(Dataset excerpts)
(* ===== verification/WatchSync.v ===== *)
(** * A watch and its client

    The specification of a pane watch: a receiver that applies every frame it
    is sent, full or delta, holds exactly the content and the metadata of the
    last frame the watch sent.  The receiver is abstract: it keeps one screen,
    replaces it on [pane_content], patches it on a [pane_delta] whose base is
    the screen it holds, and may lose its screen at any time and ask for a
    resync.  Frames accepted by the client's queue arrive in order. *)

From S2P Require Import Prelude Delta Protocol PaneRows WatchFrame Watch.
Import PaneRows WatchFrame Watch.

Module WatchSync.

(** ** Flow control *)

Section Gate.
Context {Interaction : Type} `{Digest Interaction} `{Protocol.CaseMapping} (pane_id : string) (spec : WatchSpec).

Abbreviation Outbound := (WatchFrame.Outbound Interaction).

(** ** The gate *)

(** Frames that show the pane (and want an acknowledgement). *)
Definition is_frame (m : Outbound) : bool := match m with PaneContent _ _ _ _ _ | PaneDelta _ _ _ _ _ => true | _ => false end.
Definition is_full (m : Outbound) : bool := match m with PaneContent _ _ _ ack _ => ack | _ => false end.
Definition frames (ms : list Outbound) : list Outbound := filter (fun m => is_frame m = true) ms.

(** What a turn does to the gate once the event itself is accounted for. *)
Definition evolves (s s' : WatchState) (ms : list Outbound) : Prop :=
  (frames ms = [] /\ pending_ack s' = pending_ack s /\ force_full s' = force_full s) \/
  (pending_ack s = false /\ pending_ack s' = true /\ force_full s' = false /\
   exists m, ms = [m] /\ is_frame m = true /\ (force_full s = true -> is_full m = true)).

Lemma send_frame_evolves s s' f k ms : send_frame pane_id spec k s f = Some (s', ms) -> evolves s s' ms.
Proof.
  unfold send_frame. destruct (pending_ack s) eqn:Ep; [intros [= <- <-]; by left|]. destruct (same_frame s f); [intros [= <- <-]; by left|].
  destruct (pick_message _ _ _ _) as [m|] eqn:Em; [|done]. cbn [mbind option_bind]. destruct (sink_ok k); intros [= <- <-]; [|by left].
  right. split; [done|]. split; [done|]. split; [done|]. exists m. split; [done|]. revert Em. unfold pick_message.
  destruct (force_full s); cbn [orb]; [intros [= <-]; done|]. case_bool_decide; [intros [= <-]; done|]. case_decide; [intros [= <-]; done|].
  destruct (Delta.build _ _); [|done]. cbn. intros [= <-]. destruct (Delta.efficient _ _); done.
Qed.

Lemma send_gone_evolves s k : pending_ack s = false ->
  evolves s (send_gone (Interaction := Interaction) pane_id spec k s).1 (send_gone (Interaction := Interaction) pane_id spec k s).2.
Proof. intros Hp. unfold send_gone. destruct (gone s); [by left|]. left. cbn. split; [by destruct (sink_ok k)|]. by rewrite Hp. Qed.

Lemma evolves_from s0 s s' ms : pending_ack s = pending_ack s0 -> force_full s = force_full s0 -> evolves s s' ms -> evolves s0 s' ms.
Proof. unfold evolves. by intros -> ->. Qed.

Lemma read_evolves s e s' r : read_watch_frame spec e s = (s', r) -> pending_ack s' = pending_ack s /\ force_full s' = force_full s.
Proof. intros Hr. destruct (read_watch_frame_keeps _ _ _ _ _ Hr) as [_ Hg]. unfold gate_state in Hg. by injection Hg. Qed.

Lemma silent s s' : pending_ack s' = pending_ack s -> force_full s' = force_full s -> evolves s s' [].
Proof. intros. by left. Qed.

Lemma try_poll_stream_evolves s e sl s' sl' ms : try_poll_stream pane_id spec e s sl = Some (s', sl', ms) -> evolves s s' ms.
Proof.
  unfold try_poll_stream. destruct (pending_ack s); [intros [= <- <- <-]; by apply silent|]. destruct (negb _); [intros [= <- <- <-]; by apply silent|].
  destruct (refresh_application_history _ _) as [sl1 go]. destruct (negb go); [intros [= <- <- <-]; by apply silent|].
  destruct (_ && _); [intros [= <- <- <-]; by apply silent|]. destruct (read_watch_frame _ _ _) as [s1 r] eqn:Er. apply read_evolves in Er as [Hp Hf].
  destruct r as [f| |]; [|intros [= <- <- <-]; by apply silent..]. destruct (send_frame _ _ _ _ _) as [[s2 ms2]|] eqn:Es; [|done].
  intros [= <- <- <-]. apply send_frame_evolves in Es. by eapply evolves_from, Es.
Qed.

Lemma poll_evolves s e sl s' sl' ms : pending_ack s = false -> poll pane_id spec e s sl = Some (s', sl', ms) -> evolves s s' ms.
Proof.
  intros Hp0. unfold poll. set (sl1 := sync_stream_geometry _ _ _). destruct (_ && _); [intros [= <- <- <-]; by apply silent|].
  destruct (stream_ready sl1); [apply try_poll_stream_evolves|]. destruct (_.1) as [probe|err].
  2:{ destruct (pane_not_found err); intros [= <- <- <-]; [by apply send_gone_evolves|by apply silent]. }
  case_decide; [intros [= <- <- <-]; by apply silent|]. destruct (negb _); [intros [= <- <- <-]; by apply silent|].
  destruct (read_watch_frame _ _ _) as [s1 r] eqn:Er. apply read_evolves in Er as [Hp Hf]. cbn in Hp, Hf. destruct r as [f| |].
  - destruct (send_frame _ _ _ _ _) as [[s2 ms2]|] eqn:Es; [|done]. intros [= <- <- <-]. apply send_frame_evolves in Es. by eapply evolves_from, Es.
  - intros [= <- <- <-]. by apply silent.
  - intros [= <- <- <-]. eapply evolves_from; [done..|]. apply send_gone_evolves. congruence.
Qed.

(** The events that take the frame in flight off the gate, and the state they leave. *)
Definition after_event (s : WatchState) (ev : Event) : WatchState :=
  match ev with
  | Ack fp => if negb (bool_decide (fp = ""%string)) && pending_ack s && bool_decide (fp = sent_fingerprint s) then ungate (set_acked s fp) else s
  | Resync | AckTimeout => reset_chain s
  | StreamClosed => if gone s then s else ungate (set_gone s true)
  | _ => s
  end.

:: WORK INSTRUCTIONS ::
Restate, please, word for word the span of records running from the first line to the line bearing "in order. *)", both included, and nothing outside it.

:: OUTPUT BELOW ::
(* ===== verification/WatchSync.v ===== *)
(** * A watch and its client

    The specification of a pane watch: a receiver that applies every frame it
    is sent, full or delta, holds exactly the content and the metadata of the
    last frame the watch sent.  The receiver is abstract: it keeps one screen,
    replaces it on [pane_content], patches it on a [pane_delta] whose base is
    the screen it holds, and may lose its screen at any time and ask for a
    resync.  Frames accepted by the client's queue arrive in order. *)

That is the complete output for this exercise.